Ces découvertes constituent une première étape vers la réalisation d’une ingénierie de déformation élastique profonde des diamants microfabriqués. Par une approche nanomécanique, l'équipe a démontré que la structure de la bande de diamant peut être modifiée et, plus important encore, que ces changements peuvent être continus et réversibles, permettant différentes applications, depuis les systèmes micro/nanoélectromécaniques (MEMS/NEMS), les transistors à contrainte mécanique, jusqu'aux nouvelles technologies optoélectroniques et quantiques. « Je crois qu'une nouvelle ère pour le diamant est devant nous », a déclaré le Dr Lu.

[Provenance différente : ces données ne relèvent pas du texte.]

(* ===== verification/WindowsSteps.v ===== *)
(** The Windows host steps (src/internal/host/windows_steps.go): unattended mode,
    the services, the network profile, Remote Desktop, the firewall rule and the
    power timeouts, setup and check.

    The steps are programs over the runner, as the Linux ones are. What a
    PowerShell script does is the host's; the scripts are given to it as the
    source writes them. *)
From S2P Require Import Prelude GoStrings GoNet HostRunner LinuxFirewall LinuxSteps HostFile.
From Stdlib Require Import Ascii.

Open Scope bool_scope.
#[local] Arguments String.append : simpl never.

(** * Scripts *)

(** A script, written with [~] for a double quote. *)
Definition ps (s : string) : string := str_map (fun c => if eqc c "~" then dquote else c) s.

Record psField : Type := mkPsField { Key : string; Expr : string }.
Definition print (f : psField) : string := ps "Write-Output ~" +:+ Key f +:+ "=" +:+ Expr f +:+ ps "~".
Definition printAll (fields : list psField) : string := Join (map print fields) "; ".

Definition netCategory := mkPsField "category" "$($_.NetworkCategory)".
Definition denyPolicy := mkPsField "policy" "$p".
Definition denyLocal := mkPsField "local" "$l".
Definition keyPort := "port".
Definition fwCount := mkPsField "count" "$($r.Count)".
Definition fwEnabled := mkPsField "enabled" "$($x.Enabled)".
Definition fwAction := mkPsField "action" "$($x.Action)".
Definition fwDirection := mkPsField "direction" "$($x.Direction)".
Definition fwProfile := mkPsField "profile" "$($x.Profile)".
Definition fwRemote := mkPsField "remote" "$(($x | Get-NetFirewallAddressFilter).RemoteAddress)".
Definition fwProtocol := mkPsField "protocol" "$($f.Protocol)".
Definition fwPort := mkPsField keyPort "$($f.LocalPort)".

Definition tailscaleProfiles : string :=
  ps "Get-NetConnectionProfile | Where-Object { $_.InterfaceAlias -match ~Tailscale~ -or $_.Name -match ~Tailscale~ } | ForEach-Object { ".
Definition psNetworkProfilePrivate : string := tailscaleProfiles +:+ "$_ | Set-NetConnectionProfile -NetworkCategory Private }".
Definition psReadRDPPort : string :=
  "$RdpPort = (Get-ItemProperty -Path 'HKLM:\SYSTEM\CurrentControlSet\Control\Terminal Server\WinStations\RDP-Tcp' -ErrorAction SilentlyContinue).PortNumber; if (-not $RdpPort) { $RdpPort = 3389 }; Write-Output $RdpPort".
Definition psEnableRDP : string :=
  ps "Set-ItemProperty -Path 'HKLM:\System\CurrentControlSet\Control\Terminal Server' -Name ~fDenyTSConnections~ -Value 0; " +:+ psReadRDPPort.

Definition psReadNetworkProfile : string := tailscaleProfiles +:+ print netCategory +:+ " }".
Definition psReadRDPDeny : string :=
  "$p = (Get-ItemProperty -Path 'HKLM:\SOFTWARE\Policies\Microsoft\Windows NT\Terminal Services' -Name fDenyTSConnections -ErrorAction SilentlyContinue).fDenyTSConnections; $l = (Get-ItemProperty -Path 'HKLM:\SYSTEM\CurrentControlSet\Control\Terminal Server' -Name fDenyTSConnections -ErrorAction SilentlyContinue).fDenyTSConnections; "
  +:+ printAll [denyPolicy; denyLocal].
Definition psReadFirewallRule (rule : string) : string :=
  "$r = @(Get-NetFirewallRule -DisplayName " +:+ Quote rule +:+ " -ErrorAction SilentlyContinue); " +:+ print fwCount +:+ "; foreach ($x in $r) { "
  +:+ printAll [fwEnabled; fwAction; fwDirection; fwProfile; fwRemote] +:+ "; $f = $x | Get-NetFirewallPortFilter; "
  +:+ printAll [fwProtocol; fwPort] +:+ " }".
Definition psRecreateRule (rule : string) (port : Z) : string :=
  "Remove-NetFirewallRule -DisplayName " +:+ Quote rule +:+ " -ErrorAction SilentlyContinue; New-NetFirewallRule -DisplayName " +:+ Quote rule
  +:+ " -Direction Inbound -Action Allow -Protocol TCP -LocalPort " +:+ Itoa port
  +:+ ps " -Profile Any -Enabled True | Out-Null; Enable-NetFirewallRule -DisplayGroup ~Remote Desktop~ -ErrorAction SilentlyContinue".

Definition psArgs (script : string) : list string := ["-NoProfile"; "-ExecutionPolicy"; "Bypass"; "-Command"; script].
Definition runPS (script : string) : prog (option exec_error) := do (Run "powershell" (psArgs script)).
Definition outputPS (script : string) : prog (result exec_error string) :=
  '(out, err) ← do (Output "powershell" (psArgs script));
  mret match err with Some e => Err e | None => Ok out end.

(** * Reading what they print *)

(** The first occurrence of a key wins. *)
Definition key_line (fields : gmap string string) (line : string) : gmap string string :=
  let '(key, value, _) := Cut "=" (TrimSpace line) in
  match fields !! key with Some _ => fields | None => <[key := value]> fields end.
Definition parseKeyValues (out : string) : gmap string string := fold_left key_line (Split nl out) ∅.
Definition field (fields : gmap string string) (f : psField) : string := default "" (fields !! Key f).
Definition runHostCheck (c : host_cmd) : prog (list output * option cmd_error) :=
  match loadDotEnv c with
  | Err e => mret ([], Some e)
  | Ok env =>
      let '(warned, file) := loadHostFile c in
      match file with
      | Err e => mret (warned, Some e)
      | Ok file =>
          let cfg := Resolve (hostGOOS c) file (Getenv env) (checkFlags c) in
          '(r, control) ← checkOn prefsControlURL (hostGOOS c) cfg;
          let published := if jsonOut c then probeServePublished (machine c) (httpGet c) file (HostFile.Services cfg) else None in
          let '(printed, err) := reportCheck (hostGOOS c) r control published (jsonOut c) in
          mret (warned ++ printed, err)
      end
  end.
End Commands.

(** * Import *)

Inductive import_error : Type := BadDescriptor (e : ParseError) | ImportFailed (name : string) (e : profile_error).

(** Whether the credential reference was dropped, and the descriptor printed. *)
Definition runImportDirect `{UrlPackage} `{UrlRest} (name raw : string) (force : bool) (sys : system) (w : world)
    : result import_error (bool * string) * world :=
  match Parse raw with
  | Err e => (Err (BadDescriptor e), w)
  | Ok d =>
      let '(r, w') := Import name d force sys w in
      (match r with Ok cleared => Ok (cleared, String_ d) | Err e => Err (ImportFailed name e) end, w')
  end.

(** * Exit status *)

Lemma omap_nil {A B} (f : A -> option B) l : omap f l = [] <-> Forall (fun x => f x = None) l.
Proof.
  induction l as [|x l IH]; cbn; [done|]. rewrite Forall_cons. destruct (f x); [split; [done|by intros [? _]]|]. rewrite IH. naive_solver.
Qed.

Definition step_failed (s : SetupStep) : Prop := StepOutcome s = OutcomeFailed.

Lemma failedSteps_nil steps : failedSteps steps = [] <-> Forall (fun s => ~ step_failed s) steps.
Proof.
  unfold failedSteps, step_failed. rewrite omap_nil. apply Forall_iff. intros s. by case_bool_decide.
Qed.

Lemma pendingSteps_nil steps : pendingSteps steps = [] <-> Forall LinuxSteps.step_ok steps.
Proof. unfold pendingSteps, LinuxSteps.step_ok. rewrite omap_nil. apply Forall_iff. intros s. by case_bool_decide. Qed.

(** The exit status of the two verdicts, with what it says of the steps. *)
Lemma setupConvergence_code steps :
  (ExitCode (setupConvergence steps) = 0%Z /\ Forall (fun s => ~ step_failed s) steps)
  \/ (ExitCode (setupConvergence steps) = 2%Z /\ Exists step_failed steps).
Proof.
  unfold setupConvergence. destruct (failedSteps steps) eqn:E; [left; split; [done|by apply failedSteps_nil]|right].
  split; [done|]. apply List.Exists_exists. assert (In s (failedSteps steps)) as Hin by (rewrite E; by left).
  apply list_elem_of_In, list_elem_of_omap in Hin as (x & Hx%list_elem_of_In & Hs). exists x. split; [done|].
  unfold step_failed. by case_bool_decide.
Qed.

Lemma checkConvergence_code steps :
  (ExitCode (checkConvergence steps) = 0%Z /\ Forall LinuxSteps.step_ok steps)
  \/ (ExitCode (checkConvergence steps) = 2%Z /\ ~ Forall LinuxSteps.step_ok steps).
Proof.
  unfold checkConvergence. destruct (pendingSteps steps) eqn:E; [left; split; [done|by apply pendingSteps_nil]|right].
  split; [done|]. intros Ha%pendingSteps_nil. congruence.
Qed.

(** ** What the commands read *)


Lemma tailscaleIP_win : only win_read tailscaleIP.
Proof. apply only_bind; [by apply only_do|]. intros [out [e|]]; apply only_ret. Qed.

Section Runs.
Context `{UrlPackage}.
Variable forceDaemon : string -> bool.
Variable prefsControlURL : string -> option string.
Variable fileText : host_file_error -> string.
Variable envText : env_file_error -> string.
Abbreviation setup := (runHostSetup forceDaemon prefsControlURL fileText envText).
Abbreviation check := (runHostCheck prefsControlURL fileText envText).

Lemma control_win declared : only win_read (resolveControlPlane prefsControlURL declared).
Proof.
  apply only_bind; [|intros; apply only_ret]. case_bool_decide; [|apply only_ret]. unfold detectControlURL.
  apply only_bind; [by apply only_do|]. intros [out e]. case_bool_decide; [apply only_ret|].
  destruct (prefsControlURL out); apply only_ret.
Qed.

Lemma loadHostFile_Err c e : (loadHostFile fileText c).2 = Err e -> ExitCode (Some e) = 1%Z.
Proof.
  unfold loadHostFile. case_bool_decide; [done|]. destruct (LoadFile _ _) as [w [f|fe]]; [done|]. by intros [= <-].
Qed.

Lemma loadDotEnv_Err c e : loadDotEnv envText c = Err e -> ExitCode (Some e) = 1%Z.
Proof. unfold loadDotEnv. destruct (EnvFile.Load _ _); [done|]. by intros [= <-]. Qed.

Lemma resolve_Err c file e : resolveHostSetupConfig envText c file = Err e -> ExitCode (Some e) = 1%Z.
Proof.
  unfold resolveHostSetupConfig. intros [He|(env & _ & He)]%bind_Err; [by apply loadDotEnv_Err in He|].
  destruct (sanitizeFirewallRule _); [done|]. by injection He as <-.
Qed.
(** The control URL connect will use, and where it comes from. *)
Definition effectiveControlURL (w : init_world) (f : initFlags) : result init_error (string * string) :=
  if negb (bool_decide (iControlURL f = "")) || negb (bool_decide (iFormat f = formatYAML))
  then Ok (iControlURL f, "--control-url")
  else
    let envPath := envBeside (iConfig f) in
    values ← map_err (ExistingUnreadable envPath) (Values (envAt w envPath));
    Ok (Getenv values "TS_CONTROL_URL", envPath).

Definition checkConfig (w : init_world) (f : initFlags) : result init_error unit :=
  _ ← validateTarget (iTarget f);
  '(controlURL, source) ← effectiveControlURL w f;
  map_err (fun e => PlaneRefused e source) (ValidateControlPlane (iAuthKey f) controlURL).
Definition writeConfig (w : init_world) (f : initFlags) (input : string) : option init_end :=
  match checkConfig w f with
  | Err e => Some ([], Err e)
  | Ok _ => if bool_decide (iFormat f = formatYAML) then writeYAMLConfig w f input else writeEnvConfig w f input
  end.

(** An optional answer that has to pass a check, if given. *)
Definition optionally (check : string -> result init_error unit) (value : string) : result init_error unit :=
  if bool_decide (value = "") then Ok tt else check value.

Definition checkFlags (f : initFlags) : result init_error unit :=
  _ ← validateAuthKey (iAuthKey f);
  _ ← validateTarget (iTarget f);
  optionally validatePortRange (iPortRange f).
Definition runInitNonInteractive (w : init_world) (f : initFlags) (input : string) : option init_end :=
  let f := if bool_decide (iConfig f = "") then set_iConfig (defaultConfigPath (iFormat f)) f else f in
  match checkFlags f with
  | Err e => Some ([], Err e)
  | Ok _ =>
      writeConfig w (mkInitFlags (iAuthKey f) (iAuthKeyFile f) (iTarget f) (TrimSpace (iInstance f)) (iPortRange f) (iFormat f)
                       (iConfig f) (iForce f) (iProfile f) (iControlURL f)) input
  end.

Référence : « Atteindre une grande élasticité de traction uniforme dans le diamant microfabriqué » par Chaoqun Dang, Jyh-Pin Chou, Bing Dai, Chang-Ti Chou, Yang Yang, Rong Fan, Weitong Lin, Fanling Meng, Alice Hu, Jiaqi Zhu, Jiecai Han, Andrew M. Minor, Ju Li et Yang Lu, 1er janvier 2021,Science.
DOI : 10.1126/science.abc4174

Le Dr Lu, le Dr Alice Hu, qui est également du MNE à CityU, le professeur Li Ju du MIT et le professeur Zhu Jiaqi du HIT sont les auteurs correspondants de l'article. Les co-premiers auteurs sont Dang Chaoqun, titulaire d'un doctorat, et le Dr Chou Jyh-Pin, ancien boursier postdoctoral de MNE à CityU, le Dr Dai Bing de HIT et Chou Chang-Ti de l'Université nationale Chiao Tung. Le Dr Fan Rong et Lin Weitong de CityU font également partie de l'équipe. D'autres chercheurs collaborateurs proviennent du Lawrence Berkeley National Laboratory,Université de Californie, Berkeleyet l'Université des sciences et technologies du Sud.

La recherche à CityU a été financée par le Hong Kong Research Grants Council et la Fondation nationale des sciences naturelles de Chine.